## Directions for this task
Go over the material below and report every line that contains the word "which".

## Extracted material

(* ===== verification/BatchProps.v ===== *)
(** * Edit batches: validation, isolation and delivery

    Reading a target changes the cached index of a document only, and its answer
    depends on the content.  So a batch is accepted exactly when each of its
    edits names the revision or the preconditions that hold now; preparing it
    leaves the live session as it is; and what it prepares is the restored
    session with the edits committed, which peers can pull.  The summary of a
    transition reports what [OutlineProps] says about the two documents, if no
    operation moved blocks explicitly. *)

From S2P Require Import Prelude Core Sequence Mark MarkOps Table Frontmatter Codec Text Draft.
From S2P Require Import Block Document DocumentCache DocumentTree DocumentTwin TreeInv Sync SyncInv.
From S2P Require Import SessionWire Session SessionTrace SessionLocal SessionClock SessionRemote.
From S2P Require Import SessionPull SessionProps Snapshot SnapshotProps Storage Cursor Descriptor.
From S2P Require Import Outline OutlineProps Target Batch.
From Stdlib Require Import Strings.Byte.

(** ** Reading a target *)

(** The computation moves the cached index only, and answers by the content. *)
Definition steady {A} (m : TM A) : Prop :=
  ∀ d, cache_only d (m d).1 ∧
    (coherent d → coherent (m d).1 ∧ ∀ d', coherent d' → same_content d d' → (m d').2 = (m d).2).
(* ===== verification/Journal.v ===== *)
(** * Durable transactions of a vault

    Models the file names, the journal and the recovery of
    [src/src/filesync/session.rs]: what a multi-file export, a rename and a
    delete do on disk, in which order, and what the recovery at the next start
    does with an interrupted one.

    A program performs actions on the files of the vault, so that a crash can be
    placed between any two of them or inside one.  A rename is atomic; a file
    that is being written may hold anything.  A path is the list of its normal
    components below the root of the vault; plain directories are not
    represented, except that of the transactions, whose existence the recovery
    asks for.  [serde_json], [Uuid::parse_str] and the text of an identity are
    parameters; fresh uuids are arguments. *)

From S2P Require Import Prelude Core Table SessionWire Session Snapshot Storage Cursor Target Projection.
From Stdlib Require Import Strings.Byte Strings.Ascii.

(** ** Paths *)

Abbreviation Place := (list string) (only parsing).

Definition dot : ascii := Ascii.ascii_of_N 46.

(** [s.rsplit_once('.')]. *)
Fixpoint rsplit_dot (s : string) : option (string * string) :=
  match s with
  | EmptyString => None
  | String c rest =>
    match rsplit_dot rest with
    | Some (before, after) => Some (String c before, after)
    | None => if decide (c = dot) then Some (EmptyString, rest) else None
    end
  end.

(** [Path::file_stem] and [Path::extension] of a file name. *)
Definition split_extension (name : string) : string * option string :=
  match rsplit_dot name with
  | Some (EmptyString, _) | None => (name, None)
  | Some (stem, extension) => (stem, Some extension)
  end.
(* ===== verification/JournalProps.v ===== *)
(** * Transactions and crashes

    A small logic for programs on the files of a vault: an assertion that holds
    in every state a crash can leave behind, and one that holds at the end.  With
    it: the publication of several documents is all or nothing, whatever the
    point of the crash, once the recovery has run. *)

From S2P Require Import Prelude Core Table Storage StorageProps Journal.
From Stdlib Require Import Strings.Byte Strings.Ascii.

(** ** The logic *)

(** From [fs], every state a crash of [m] can leave satisfies [Q]; if [m]
    succeeds its result and final state satisfy [R], if it fails [E] holds. *)
Definition runs {A} (Q : Fs → Prop) (m : FP A) (fs : Fs) (R : A → Fs → Prop) (E : Fs → Prop) : Prop :=
  (∀ fs', fs_crash (m fs).1 fs fs' → Q fs') ∧
  match (m fs).2 with inr x => R x (fs_exec_all (m fs).1 fs) | inl _ => E (fs_exec_all (m fs).1 fs) end.

Lemma crash_nil fs fs' : fs_crash [] fs fs' → fs' = fs.
Proof. by inversion 1. Qed.
Lemma crash_end l fs : fs_crash l fs (fs_exec_all l fs).
Proof. revert fs. induction l as [|a l IH]; intros fs; simpl; [constructor|]. apply fs_crash_later, IH. Qed.
Lemma crash_app l k fs fs' :
  fs_crash (l ++ k) fs fs' → fs_crash l fs fs' ∨ fs_crash k (fs_exec_all l fs) fs'.
Proof.
  revert fs. induction l as [|a l IH]; intros fs; simpl; [by right|].
  inversion 1; subst; [left; constructor|left; by apply fs_crash_inside|].
  destruct (IH (fs_exec a fs)) as [?|?]; [done|left; by apply fs_crash_later|by right].
Qed.
Lemma exec_app l k fs : fs_exec_all (l ++ k) fs = fs_exec_all k (fs_exec_all l fs).
Proof. unfold fs_exec_all. apply fold_left_app. Qed.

## Result
    session with the edits committed, which peers can pull.  The summary of a
    delete do on disk, in which order, and what the recovery at the next start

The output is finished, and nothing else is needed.